Compiler Architecture

Interpreters serve as dynamic execution engines that translate and execute source code on-the-fly. Unlike compilers, which translate entire source code files into machine code or bytecode before execution, interpreters process code line-by-line or statement-by-statement, executing it immediately. This real-time execution characteristic makes interpreters particularly suitable for dynamically typed languages and environments requiring rapid feedback loops, such as scripting languages and interactive environments.

# Traditional Compiler Architecture

The architecture of an compiler typically comprises several key components, each responsible for distinct stages of the interpretation process.

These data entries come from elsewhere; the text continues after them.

(** A literal word, character by character. *)
Fixpoint literal (w : list ascii) : Regex :=
  match w with
  | [] => Eps
  | c :: rest => Cat (Chr c) (literal rest)
  end.

Definition word (w : string) : Regex := literal (list_ascii_of_string w).

(** A word of lower-case letters, as the banned words are. *)
Definition plain_word (l : list ascii) : Prop :=
  l <> [] /\ Forall (fun c => in_range 97 122 c = true) l.

End Text.

Export Text.

(** ** The turn handler *)

Module Handler.

Local Open Scope Z_scope.

Record ChatRequest := {
  message : string;
  conversationId : option string;
  stylePackId : option string;
  isBoost : option bool;
}.

(** One entry of [contents]: [{ role, parts: [{ text }] }]. *)
Inductive GeminiRole := role_user | role_model.

Record GeminiTurn := {
  turn_role : GeminiRole;
  turn_text : string;
}.

(** The part of the completion service's answer that the handler
    reads.  A field that is absent is [None]. *)
Record Part := { text : option string }.
Record Content := { parts : option (list Part) }.
Record Candidate := { candidate_content : option Content }.
Record GeminiData := {
  candidates : option (list Candidate);
  totalTokenCount : option Z;   (* usageMetadata?.totalTokenCount *)
}.
Record GeminiResponse := {
  ok : bool;
  status : Z;
  errorText : string;           (* the body read as text *)
  json : option GeminiData;     (* the body read as JSON, when it parses *)
}.

(** What the outside world contributes to one request. *)
Record Env := {
  GEMINI_API_KEY : option string;
  SUPABASE_URL : option string;
  SUPABASE_ANON_KEY : option string;
  (** [supabase.auth.getUser()]: an error message, or the user id if any *)
  getUser : string -> string + option string;
  (** the row returned by the insert into [conversations], unless [convError] *)
  newConversation : option string;
  historyError : bool;
  userMsgError : bool;
  aiMsgError : bool;
  (** [fetch] of the completion endpoint *)
  gemini : list GeminiTurn -> GeminiResponse;
  (** [Date.now()] on entry and after the reply, and the two readings
      of the background task *)
  startTime : Z;
  replyTime : Z;
  rewardsTime : Readings;
}.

Let's explore these components in detail:

##1 Lexer (Tokenizer):

The first step is scanning, also known as lexing.

At the initial stage of interpretation, the source code is broken down into smaller units called tokens. This process, performed by the lexer or tokenizer, involves scanning the source code character by character and grouping them into meaningful tokens such as identifiers, keywords, literals, and punctuation symbols. These tokens serve as the basic building blocks for subsequent stages of interpretation.

Input (Source Code):

#include <stdio.h>

int main() {
    int x = 10;
    int y = 20;
    int result = x + y;
    printf("Result: %d\n", result);
    return 0;
}

Output (Tokens):

Token: KEYWORD, Lexeme: 'int'
Token: IDENTIFIER, Lexeme: 'main'
Token: LPAREN, Lexeme: '('
Token: RPAREN, Lexeme: ')'
Token: LBRACE, Lexeme: '{'
Token: KEYWORD, Lexeme: 'int'
Token: IDENTIFIER, Lexeme: 'x'
Token: ASSIGN, Lexeme: '='
Token: INTEGER, Lexeme: '10'
Token: SEMICOLON, Lexeme: ';'
Token: KEYWORD, Lexeme: 'int'
Token: IDENTIFIER, Lexeme: 'y'
Token: ASSIGN, Lexeme: '='
Token: INTEGER, Lexeme: '20'
Token: SEMICOLON, Lexeme: ';'
Token: KEYWORD, Lexeme: 'int'
Token: IDENTIFIER, Lexeme: 'result'
Token: ASSIGN, Lexeme: '='
Token: IDENTIFIER, Lexeme: 'x'
Token: PLUS, Lexeme: '+'
Token: IDENTIFIER, Lexeme: 'y'
Token: SEMICOLON, Lexeme: ';'
Token: IDENTIFIER, Lexeme: 'printf'
Token: LPAREN, Lexeme: '('
Token: STRING_LITERAL, Lexeme: '"Result: %d\n"'
Token: COMMA, Lexeme: ','
Token: IDENTIFIER, Lexeme: 'result'
Token: RPAREN, Lexeme: ')'
Token: SEMICOLON, Lexeme: ';'
Token: KEYWORD, Lexeme: 'return'
Token: INTEGER, Lexeme: '0'
Token: SEMICOLON, Lexeme: ';'
Token: RBRACE, Lexeme: '}'

##2 Parser:

Once the source code has been tokenized, the parser analyzes the structure of the code according to the grammar rules of the programming language. It constructs a hierarchical representation of the code known as an abstract syntax tree (AST). The AST captures the syntactic structure of the program, organizing tokens into nodes that represent expressions, statements, and other language constructs.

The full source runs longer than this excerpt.